The course Meng just co-taught in Shanghai was a summer-school variation of the Gen Ed course EMR 16, “Real-Life Statistics: Your Chance for Happiness (or Misery),” a course designed by him and a dozen graduate students (known as the “happy team”), partially via the Graduate Seminars in General Education program that Brandt established. The pioneering project of directly involving graduate students in designing undergraduate courses, and hence providing them with hands-on pedagogical training — together with Meng’s other innovations such as a yearlong required course on teaching and communication skills for all first-year Ph.D. students (STAT 303, “The Art and Practice of Teaching Statistics”) — contributed substantially to his department’s winning, in 2008, a $25,000 GSAS Dean’s Prize for Innovations in Graduate Education at Harvard.

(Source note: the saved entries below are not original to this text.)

Lemma fetchProjects_pages_tile_witness :
  concat (map (fun p => ApiResponse.data
                 (fst (fetchProjects (H := codeUnitCollator) [] (Z.of_nat p) 2
                         None None None (storeOf [sampleA; sampleB; sampleC]))))
            (seq 1 (Z.to_nat 2))) =
  [sampleA; sampleB; sampleC].
Proof.
  apply (proj2 (fetchProjects_pages_tile (H := codeUnitCollator) []
                  (storeOf [sampleA; sampleB; sampleC]) 2 None None None
                  ltac:(lia)) 2).
  reflexivity.
Defined.

(** X7.  The total depends on the records and the filter text alone, and never
    falls below the number of items: paging and sorting leave it as it is. *)
Theorem fetchProjects_total `{Collator} (generated : list GeoProject)
    (st : Store) (page pageSize : Z) (sortBy : option Key)
    (sortOrder : option SortOrder) (filterText : option string) :
  let resp := fst (fetchProjects generated page pageSize sortBy sortOrder
                     filterText st) in
  ApiResponse.total resp =
    Z.of_nat (length (filterStep filterText (snapshot generated st))) /\
  0 <= Z.of_nat (length (ApiResponse.data resp)) <= ApiResponse.total resp /\
  ApiResponse.total resp <= Z.of_nat (length (snapshot generated st)) /\
  ApiResponse.page resp = page /\
  ApiResponse.pageSize resp = pageSize.
Proof.
  intros resp. unfold resp. rewrite fetchProjects_response.
  cbn [ApiResponse.data ApiResponse.total ApiResponse.page ApiResponse.pageSize].
  unfold fullSequence. rewrite sortStep_length.
  split; [reflexivity|]. split; [|split; [|split; reflexivity]].
  - unfold pageStep, JS.slice. rewrite length_take, length_drop, sortStep_length. lia.
  - unfold filterStep. destruct filterText as [text|]; [|lia].
    destruct (truthy (trim text)); [|lia].
    pose proof (filter_length_le (filterFn (toLowerCase text))
                  (snapshot generated st)). lia.
Qed.

Section Reverse.
Context {A : Type} (cmp : A -> A -> Z).
Hypothesis consistent : Consistent cmp.

Lemma sort_ext (cmp' : A -> A -> Z) (l : list A) :
  (forall a b, cmp' a b = cmp a b) -> JS.sort cmp' l = JS.sort cmp l.
Proof.
  intros E. induction l as [|x l IH]; [reflexivity|]. cbn [JS.sort]. rewrite IH.
  generalize (JS.sort cmp l). intros t.
  induction t as [|y t IHt]; [reflexivity|]. cbn [JS.insert].
  now rewrite E, IHt.
Qed.

Lemma filter_none (q : A -> bool) (l : list A) :
  (forall b, In b l -> q b = false) -> List.filter q l = [].
Proof.
  induction l as [|a l IH]; [reflexivity|]. intros Hq. cbn [List.filter].
  rewrite (Hq a) by now left. apply IH. intros b Hb. apply Hq. now right.
Qed.

Lemma Permutation_filter (q : A -> bool) (l l' : list A) :
  Permutation l l' -> Permutation (List.filter q l) (List.filter q l').
Proof.
  induction 1 as [|a l l' _ IH|a b l|l l' l'' _ IH1 _ IH2]; cbn [List.filter].
  - constructor.
  - destruct (q a); [now apply perm_skip | exact IH].
  - destruct (q a); destruct (q b); try reflexivity. apply perm_swap.
  - now transitivity (List.filter q l').
Qed.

Meng is one of Harvard’s leading voices on pedagogical innovation, working to make the Department of Statistics a laboratory for educational experiments whose common theme involves the vital connections and mutually rewarding pathways between research and teaching. Ph.D. students in statistics have been among the winners of the Derek C. Bok Award for Excellence in Graduate Student Teaching in each year since the award was created in 2007.

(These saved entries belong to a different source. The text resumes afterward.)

(* ===== verification/Prelude.v ===== *)
(** A verification development for [authorize-svc], the service that decides
    whether an agent may spend money.

    * The program

    A request reaches the service over HTTP, is authenticated, rate limited
    and handed to the engine.  The engine resolves the organisation's active
    policy, evaluates the local predicates, combines their outcomes into
    APPROVE, DENY or REVIEW, reserves money for a budget only if everything
    else approves, and signs the decision.  Every decision is appended to a
    hash-chained log; a hold placed for an approval is later captured, voided
    or expired.  The control plane publishes the policies the engine reads.

    * Files and sources

    All sources are under [src/services/authorize-svc/internal/], but for the
    wire types of [src/contracts/gen/go/contractsv1/types.go] and the commands
    of [src/services/authorize-svc/cmd/].

    - [Prelude], [GoStrings], [GoTime], [Base64]: results, worlds, 64-bit
      integers, and the parts of Go's [strconv], [strings], [fmt], [time] and
      [encoding/base64] the program uses.  [Runtime] is the clock and the
      random source as an interface over the world.
    - [Contracts]: the wire types.
    - [Ulid]: [ulid/ulid.go].
    - [Verdict]: [engine/verdict.go].  [Money], [Predicates]:
      [engine/predicate.go], [predicates.go], [construct.go].
    - [Engine], [EngineProps]: [engine/engine.go], [engine/authorize.go].
    - [Signing]: [signing/].  [Sha2] is an executable SHA-256.
    - [Hold], [HoldStore]: [hold/hold.go]: the lifecycle, its in-memory store,
      and the [Store] interface with what it promises.
    - [Pg]: what the Postgres stores share: faults of a statement, and what a
      text or jsonb column accepts.
    - [HoldPg]: [hold/postgres.go]: each call as a thread of SQL statements on
      the rows of [budget_reservations]; interleavings, faults, and the
      refinement of the in-memory store by a call that runs alone.
    - [Budget]: [budget/budget.go].  [Counter]: [budget/counter.go],
      [budget/redis.go].  [Reserver]: [budget/reserver.go],
      [budget/reconcile.go].  [BudgetSafety]: their threads, interleaved, over
      any counter and ledger that keep their promises.  [BudgetMem]: the
      subsystem assembled in memory.  [Spend]: what a ledger counts against a
      counter.  [Window]: which instants share a window.  [BudgetPg]: the
      subsystem as deployed, over Redis and Postgres, a call or a statement a
      step, a sweep in its two halves, with lost answers and expiring keys; a
      step says what it gives back twice.  [ReconcilePg]: its reconciler
      over time.  [BudgetPgMem]: concrete runs.
    - [Settle]: a payment from its decision to its settlement: the hold behind
      an obligation, the deadline it states, and what capture and void answer,
      over the subsystem in memory and over Postgres.  [SettleMem]: the service
      with it, and concrete payments.
    - [RateLimit]: [ratelimit/].
    - [RedisKv]: the string commands of a Redis server, and parts of a world
      behind lenses, shared by the caches.
    - [Auth], [AuthProps], [AuthMem]: [auth/auth.go], [auth/memory.go],
      [auth/admin.go].  [AuthRedis]: [auth/redis.go].  [AuthPg], [AuthPgProps],
      [AuthPgMem]: [auth/postgres.go], a statement per method.
    - [AuditLog], [AuditProps], [AuditMem]: [audit/audit.go],
      [audit/crypto.go], [audit/memory.go].  [AuditWriter]: [audit/writer.go],
      its calls and its worker as threads over the channel, the lock and the
      wait groups.
    - [AuditPg], [AuditPgProps], [AuditPgMem]: [audit/postgres.go]: each append
      as a transaction of one statement a step, under its advisory lock, on the
      rows of [decisions]; faults, interleavings, and the reads.
    - [PolicyLoad]: [policy/policy.go].  [PolicyFile]: where a boot policy comes
      from, and what the shipped one decides.  [Policyctl], [PolicyctlProps]:
      [policyctl/], without Postgres.  [SchemaErrors]: how a refused policy is
      reported.  [BundleProv]: [bundle/].  [BundleRun]: the bundle cache and its
      refresher as threads.  [DryRun]: the simulator, over either store.
      [PolicyMem], [BundleMem]: their examples.
    - [PolicyPg], [PolicyPgProps], [PolicyPgMem]: [policyctl/postgres.go], a
      statement per store call on the three tables, and the calls of
      [service.go] over it as threads of store calls.
    - [Idempotency]: [idempotency/idempotency.go], the [IdempotencyStore]
      interface of [server/server.go] and its two implementations.
    - [Server]: the decision plane of [server/]: [problem.go], [middleware.go],
      [authorize.go], [holds.go], [decisions.go] and the routes of [server.go].
      A handler is a function of the request's context and the request to an
      optional response ([None] is a panic).  [ServerProps]: its properties.
      [ServerMem]: the service assembled in memory, with its witnesses.
    - [ControlTypes], [ServerCtl]: the control plane of [server/]:
      [policies.go], [keys_admin.go], [provision.go], [keys.go], the health
      endpoint, and which routes are mounted.  [KeyStores]: what it relies on
      of a key store, and that both stores of [auth/] give it.
      [ServerCtlProps]: its properties.  [ServerCtlMem]: it assembled in memory,
      with its witnesses.  [KeysPgMem]: over Postgres and Redis.
    - [Router], [RouterMem]: the mux of [server.go]: which path reaches which
      endpoint, and what answers without credentials.
    - [Metrics]: [metrics/metrics.go].  [Telemetry]: access lines, panics and
      spans of [middleware.go] and [trace.go], and the exporter of [tracing/].
    - [Config]: [config/config.go], the level of [logging/], and
      [store/store.go].
    - [Boot], [BootProps]: [cmd/authorize-svc/main.go] and the builders of
      [server/]: from the environment to a serving process, or the exit.
      [AuthzVerify], [Keygen]: the commands [authz-verify] and [authz-keygen].
      [CommandsMem]: their examples.
    - [Samples]: concrete instances of the interfaces for the witnesses.

    * How code is modelled

    A pure function is a Rocq function.  A function that returns an error
    returns [result].  A method that reads a clock or calls a store is an
    [io W A]: a function of the world [W] to a result and the new world, so an
    early return keeps the effects made before it.  [int] and [int64] are [Z]
    with [wrap64] where the code can overflow; instants are nanoseconds, and
    time differences saturate as Go's do.  Strings are byte strings.  A map is
    a [gmap]; where the code ranges over a map, the order is an argument.

    Code that is not in the repository is a parameter.  [Ed25519], [Sha256],
    [Jcs], [Aead], [PolicySchema], [BigRat] and [Unicode] are classes of
    operations, and the documented facts the code relies on are the classes
    [Ed25519Laws], [Sha256Laws], [JcsLaws] and [AeadLaws].  The decoders
    [RequestDecoder], [ControlDecoder], [PolicyDecoder] and [VerifyDecoder] stand
    for [encoding/json], [SchemaValidator] for the schema library, and a
    [Platform] and a [Driver] for the servers a process connects to.  The files named
    [...Mem] and [Samples] instantiate each of them.

    Components meet at interfaces.  The engine takes any [BudgetReserver] that
    meets [ReserverSpec], which [BudgetMem] proves of the budget subsystem.
    The server meets the subsystem at a reserver and a lifecycle that meet
    [BudgetSpec], in memory and over Postgres.
    The reserver takes any [Counter] that meets [CounterSpec] (the in-memory
    counter does) and any [HoldStore] that meets [HoldStoreSpec].  The
    authenticator takes any nonce store that meets [NonceStoreSpec]; the
    in-memory and the Redis one do.  The server takes any idempotency cache that
    meets [IdempotencySpec]; both caches do.  The control plane takes any key store
    that meets [KeyReads] and [KeyAdminSpec], whose calls may fail after they
    acted; the stores in memory and over Postgres do.  It takes any policy
    service that meets [PolicyServiceSpec].

    * What the theorems show

    - Decisions: an approval means what it says ([Authorize_approves_iff]), the
      budget is touched only for it ([Authorize_spends_only_when_held]), a
      shadow request is the pure evaluation, errors come from the two sources
      the code has, and the explanation names the deciding rule.  The verdict
      algebra is characterised, monotone and never approves an unavailable
      check that does not fail open.
    - Budgets: under every interleaving of requests, captures, voids, reads and
      sweeps whose calls are atomic, held and captured spend never exceeds a
      window's limit, for amounts the counter is exact for ([no_oversell]); as
      deployed, with refused calls, lost answers and expiring keys, it exceeds it
      by at most what a run gives back twice, that is, by holds whose insertion
      was answered with an error after it committed and by rows settled between
      the halves of a sweep, and without these never
      ([deployed_never_oversells]; both overruns are Examples of [BudgetPgMem]); a
      crashed caller's budget comes back ([reconciler_returns_budget]); conversions to cents are exact in
      range and wrap outside it.
    - Payments, from [/v1/authorize] to capture or void: a hold settles by the
      deadline its caller was told, and stays as it was settled
      ([approved_payment_settles]).
    - Holds: the lifecycle is a monotone state machine, and no hold is released
      twice; over Postgres the same under every interleaving of statements, but
      for the race of a sweep's two halves that an Example records.  A Postgres
      call answers after at most five statements, whatever races with it.
    - Authentication: only a signed request is accepted, a replay is refused
      but around the one instant where the nonce is forgotten and the timestamp
      is about to be too old, minted keys work, revoked keys do not.
      Over Postgres a key at most becomes revoked and stays so
      ([pg_key_lifecycle]).
    - Rate limits: the ceilings hold for every sequence of calls, and Redis
      decides as memory does.
    - Audit: chains are append-only, linked, and determined by their last hash;
      paging is complete.  The asynchronous writer loses nothing, keeps the
      order of its queue, hands each record to the store once, and drains; a
      flush and the first close return only when it has.  Over Postgres the chains hold under every
      interleaving and failure ([pg_log_integrity]), appends do not deadlock,
      and reads answer as the in-memory log does.
    - Policies: versions are immutable, content-addressed and signed; what
      passes validation compiles, and what does not is reported in full
      ([Validate_reports_all]); a dry run foretells what the version decides
      ([preview_predicts]); the bundle cache serves the last known good and
      converges within a pass of its refresher ([refresher_converges]); the
      shipped policy decides as stated ([default_policy_decides]).
      Over Postgres this holds under every interleaving of the service's calls
      ([pg_policies_sound]), and the store answers as the in-memory one; Examples
      record the edits and rollbacks that such interleavings undo, and the
      bundle that a slow load puts back.
    - Signatures: receipts verify after key rotations, and the command agrees
      with the service ([verify_command_agrees]).
    - The process: it serves exactly when its configuration is usable
      ([boot_serves_iff]), with settings in range and wired as configured
      ([booted_settings]), and every decision it answers verifies with what it
      publishes ([booted_decisions_verify]); a minted key works; a key's text
      reads back.
    - The service end to end: every response is well formed, a path reaches its
      endpoint and no other ([dispatch_spec]), no handler but the public ones
      runs before authentication and rate limiting ([unauthenticated_surface]),
      answers are logged once, counters count, a request spends only as a held
      approval, a retry gets the decision already made, every fresh decision is
      audited once and reads back with its proof, and cursors resume a listing.
    - The control plane: keys change only for their owner or with the platform
      token, an issued secret works, a revoked key is refused from the answer
      on (or, where a lookup in flight writes the active record to the cache
      after the eviction, once that entry expires), and an activated version is the one the decision plane serves.

    Examples record where the code does not do what its comments say, as
    overflow in [toCents], the rebuild race, and lazy expiry.

    * Bounds and fuel

    Loops are structural over their lists where the code ranges over data.
    Decimal and base-32 digits, trimming, calendar search and following the
    cursors of a listing carry a fuel computed from the argument's size, with
    lemmas that it is enough, so no theorem is conditional on fuel.  The retry
    of a Postgres call that lost a race is a step of a thread, not fuel.

    * What is not modelled

    The text of JSON bodies and of SQL (statements are written as functions of
    the rows), the HTTP listener and signal delivery (their outcomes are inputs
    of [Boot.shutdown]), the passing of time between ticks (a run is its number
    of ticks, a timeout an error of the call), log lines other than the access
    line and the panic's, and the SDK behind the trace exporter.  The
    manifest's components say so one by one. *)

From Stdlib Require Export ZArith QArith_base Lia Ascii Sorting.Sorted.
From stdpp Require Export base gmap sets list strings numbers option tactics.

As part of his efforts to promote exceptional teaching and learning on campus, Meng has also served on the FAS Committee on Pedagogical Improvement (2004-10) and the FAS Task Force on Teaching and Career Development (2006-07). He is a recipient of numerous research and teaching awards, including the 2001 COPSS (Committee of Presidents of Statistical Societies) Award for being “the outstanding statistician under the age of forty” and the 1997-1998 University of Chicago Faculty Award for Excellence in Graduate Teaching.

Born in Shanghai, Meng received a B.S. in mathematics (1982) and a diploma in graduate study of mathematical statistics (1986), both from Fudan University in Shanghai. He received his Ph.D. in statistics from Harvard in 1990. From 1991 to 2001, when he came to Harvard, Meng was assistant, associate, and then full professor in the Department of Statistics at the University of Chicago. He remains affiliated with the University of Chicago as a faculty member of its Center for Health Statistics.